(** * repo_structure: a filtered, depth-bounded directory tree

    Shallow embedding of [repo_structure.py]: the exclusion lists, the
    [.gitignore] check, the recursive [_build_tree] and the entry point
    [get_repo_structure], over an explicit snapshot of the file system.

    Python values are modelled as follows.
    - [str] is [string], the UTF-8 bytes of the text, and [<] on [str] is
      the lexicographic order, which is the same on code points and on
      their UTF-8 bytes; [str.lower] follows the case tables of Unicode,
      which are no part of the sources: it is an interface ([PyStr]).
    - [int] is [Z]; an optional argument defaulting to [None] is an [option].
    - a [pathlib.Path] is its anchor followed by its names.
    - the dict returned for a node is a [Node]; the key ["children"] is
      present exactly when the field [children] is [Some _].
    - a raised exception is the [Raise] case of [result].
    - the two libraries the module calls into, [pathspec] and [git], are
      interfaces ([PathSpecLib], [GitClient]).

    The snapshot does not change during a run.  The operating-system
    errors it can produce are the refusal to list a directory and the
    failure to open or decode a file; the type tests ([is_dir], [is_file],
    [is_symlink], [exists]) always answer.  The lines of a file are held
    without their line ends. *)

From Stdlib Require Import String Ascii List ZArith NArith Lia Bool.
From Stdlib Require Import Permutation Sorted.
Import ListNotations.
Open Scope string_scope.
Open Scope list_scope.
Open Scope Z_scope.
(* ===== verification/Prelude.v ===== *)
(** * clickhouse-go: a verification library

    clickhouse-go is the Go driver of the ClickHouse database.  An application opens a
    client from options or from a DSN text; the client keeps a pool of connections, binds
    arguments into query texts, speaks the native protocol (packets, blocks of columns,
    a checksum over compressed frames) or HTTP, collects rows for an INSERT in batches and
    reads the blocks of an answer as rows.  The same client is offered to database/sql.

    ** How the parts fit together, and where they are

    - Connections.  [Options.v] reads [clickhouse_options.go]: DSN text to options, over
      the URL parser of [ChUrl.v] ([lib/churl]) and the number and duration parsers of
      [Strconv.v].  [CircularQueue.v] ([internal/circular]) is the ring buffer of
      [ConnPool.v] ([conn_pool.go]), the pool under [Client.v] ([clickhouse.go]: dial,
      acquire, release, Close); [ClientOps.v] are the operations of [clickhouse.go] that
      take a connection and give it back.  [Transport.v] is [conn.go], [conn_handshake.go]
      and [conn_send_query.go]: the handshake, the query and the data packets;
      [Statement.v] puts options, binding, sending and reading together as the operations
      of a connection ([dial], [conn_exec.go], [conn_async_insert.go], [conn_query.go]),
      with the deadlines of the socket and a context that may end, where the [select] of
      the reading may pick either side, and [ext/ext.go].
      [StdDriver.v] is [clickhouse_std.go], the driver of database/sql.
    - Queries.  [SqlLex.v] is the scanner of quotes and comments, [FormatValue.v] the text
      of a value, [Bind.v] ([bind.go]) the three styles of placeholders, [QueryParams.v]
      ([query_parameters.go]) the server-side parameters, [QueryContext.v] ([context.go])
      the options that travel in a context.
    - Wire.  [Wire.v] are the primitives, [ProtoPackets.v] ([lib/proto]) the packets,
      [CityHash.v] ([lib/cityhash102]) the checksum, [Block.v] ([lib/proto/block.go]) the
      blocks, [Process.v] ([conn_process.go]) the loop that reads the server's packets,
      [Rows.v] ([clickhouse_rows.go]) the rows of an answer, [StructMap.v]
      ([struct_map.go], [scan.go]) structs as rows, [Batch.v] ([conn_batch.go]) the INSERT
      side, which [BatchBlocks.v] instantiates with the driver's own blocks.
    - HTTP.  [HttpRequest.v] is the URL and the headers of a request, [HttpConn.v] the
      operations ([conn_http*.go]), the goroutine behind the rows of a query as steps
      against its two channels, [HttpStream.v] the search for exceptions in a raw
      answer, [HttpErrors.v] the parsers of exception texts over the regular expressions
      of [Regexp.v], [HttpBatch.v] ([conn_http_batch.go]) inserts; [HttpSession.v] opens a connection and makes the
      requests with external tables.
    - Columns ([lib/column]).  [Column.v] is the column interface and the columns built
      from other columns, [ColumnLaws.v] their contract; [ColumnLeaf.v] are the numbers,
      booleans and strings, [ColumnCell.v] what columns of fixed-width cells share,
      [ColumnTime.v] dates and times over [GoTime.v], [ColumnBig.v] wide integers and
      decimals, [ColumnAddr.v] UUIDs and addresses, [ColumnGeo.v] geometries,
      [ColumnQBit.v] vectors, [OrderedMap.v] the ordered maps for Map columns;
      [LowCardinality.v] and [Enum.v] are the dictionary and enumeration columns,
      [DictColumns.v] dictionaries of the driver's columns.
      [ColumnType.v] and [ColumnOther.v] are the parser of type texts; [ColumnVariant.v],
      [ColumnDynamic.v], [JsonPaths.v] and [ColumnJSON.v] the columns whose rows have
      types of their own; [ColumnScan.v] reads rows of tuples and arrays into maps, structs,
      slices and [any] by reflection; [BlockColumns.v] puts the columns into the blocks of [Block.v].
    - [GoStd.v], [GoTime.v], [Regexp.v] and [Strconv.v] hold the parts of Go's standard
      library the code uses.

    ** How the code is modelled

    A function of the source is a function here, with the state it changes as an argument
    and as a result.  Errors are values of [result]; an index out of range, a nil
    dereference, a failing type assertion and a recursion without end are [None]; the loops
    that read packets say with an error of their own ([PEFuel]) that they ran out of fuel.
    Integers are [Z] with the wrap-around of their width written out; texts and byte
    slices are lists of bytes; Go maps are [gmap]s, or lists of entries where the order of
    a walk matters, and then the walk is an argument.  Schedules of goroutines and
    channels, clocks, random numbers, the server and the network are arguments too
    (streams of outcomes, or the steps of a relation), so that the theorems hold for all
    of them.

    Components meet in interfaces.  [Wire] with [WireLaws] is the buffer and the reader of
    ch-go; [ColumnOps] with [CodecLaws] is what a block asks of columns, [BlockOps] with
    [BlockLaws] what a batch asks of blocks, discharged for the blocks of the driver by
    [driver_laws], [IndexLaws] what a dictionary asks of its column, discharged by
    [driver_index]; the record [Interface] with the class [Laws]
    is the Go interface of columns with its contract, which every composite column
    discharges from the contracts of its parts.

    ** What is taken from elsewhere

    Code outside the repository is a parameter with its documented behaviour as
    hypotheses, and each has an instance for which these hold: the wire primitives
    ([leb]), the cells of times ([ChTime]), decimals ([Decimals]), byte orders of
    addresses and the parser of UUIDs ([ChAddr]), the vector of points ([PointVec]) and
    of bits ([ColQBit]), the compressor of frames, [strconv.FormatFloat],
    [time.LoadLocation], [slices.SortFunc], conversions between floats and integers.

    ** What the theorems show

    - Nothing is lost on the wire: [Query_roundtrip], [Block_roundtrip], [insert_select]
      (a table goes through an INSERT and comes back from a SELECT, for the types of the
      grammar of type texts), [sendData_frames], [dial_negotiates]; [statement_delivered]
      follows a statement from the call to the packet the server reads and back to the
      answer, [tables_in_request] its tables over HTTP.
    - Values survive their columns: [dates_survive], [instants_survive],
      [wide_numbers_survive], [geometries_survive], [dictionary_roundtrip],
      [enum_rows_typed], [variant_survives], [dynamic_survives], [json_survives],
      [json_rows_by_path] (a JSON column refines a table of paths),
      [nested_map_roundtrip], [struct_rows_roundtrip], [type_text_roundtrip].
    - Texts of the user stay texts: [formatValue_shielded], [bindPositional_spec],
      [bind_marks_spec] against a reference lexer of SQL; [Parse_dsn], [ParseDSN_options].
    - Answers are complete and end: [query_delivers], [std_result_sets],
      [process_terminates], [stream_stops_at_block], [exception_block_recovered],
      [http_rows_end]; [statement_aftermath] says what is left behind when
      they are not; [scan_into_any] and [scan_into_struct] what a variable is given.
    - Rows of an INSERT reach the server once: [rows_delivered_once], [batch_discipline],
      [http_batch_once], [std_commit_sends].
    - Connections are neither lost nor shared: [client_accounting],
      [operations_give_back], [http_releases_once], [queue_refines_fifo];
      [options_are_private] and [request_precedence] for options;
      [CityHash128_total_local] for the bounds of the hash.

    Lemmas at the end of the files, named after what goes wrong, evaluate the code on
    inputs where it does not do what it is meant to; they say where the hypotheses of the
    theorems are needed.

    ** Fuel and bounds

    Loops over bytes or packets take the length of their input as fuel, which is enough as
    every turn takes at least one byte; where a theorem speaks of a result, that the fuel
    suffices is part of it ([process_terminates], [query_delivers]).  The goroutine of
    [HttpConn.v] needs no fuel: [work] bounds its steps.  [Column] takes the depth of brackets of a type text, [uvarint] ten
    bytes, [dec_rev] the number of binary digits.  [fillMap] of [JsonPaths.v] has no bound:
    [leading_dot_recurses] shows that the code does not end there.  Lengths on the wire are
    below 2^63, as a Go length is.

    ** Not modelled

    - [ScanRow] of the plain columns into variables of other types, and of Map columns;
      the type BFloat16 of [column_gen.go].  [lib/column/object_json.go] is commented out
      as a whole.
    - JSON and text forms of [lib/chcol] ([MarshalJSON] and the like), which are calls of
      encoding/json.
    - [context.Context] beyond its being done and its deadline, TLS, the compressors, the
      writer of forms and the http.Transport: library calls.
    - Log messages ([logger.go]), [String] methods, the interfaces of [lib/driver], the
      re-exports of [chcol.go], code generators, release tooling, examples and tests. *)

From Stdlib Require Export ZArith Lia.
From Stdlib.Strings Require Export Byte.
From stdpp Require Export base list strings gmap fin_maps.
◇ ◇ ◇ ◇ ◇
▶ [Task to complete] What is asked for is an exact copy of the lines above from the one containing "arguments into query" through the one containing "and [conn_send_query.go]: the", and only those.

▶ [Expected answer]
    arguments into query texts, speaks the native protocol (packets, blocks of columns,
    a checksum over compressed frames) or HTTP, collects rows for an INSERT in batches and
    reads the blocks of an answer as rows.  The same client is offered to database/sql.

    ** How the parts fit together, and where they are

    - Connections.  [Options.v] reads [clickhouse_options.go]: DSN text to options, over
      the URL parser of [ChUrl.v] ([lib/churl]) and the number and duration parsers of
      [Strconv.v].  [CircularQueue.v] ([internal/circular]) is the ring buffer of
      [ConnPool.v] ([conn_pool.go]), the pool under [Client.v] ([clickhouse.go]: dial,
      acquire, release, Close); [ClientOps.v] are the operations of [clickhouse.go] that
      take a connection and give it back.  [Transport.v] is [conn.go], [conn_handshake.go]
      and [conn_send_query.go]: the handshake, the query and the data packets;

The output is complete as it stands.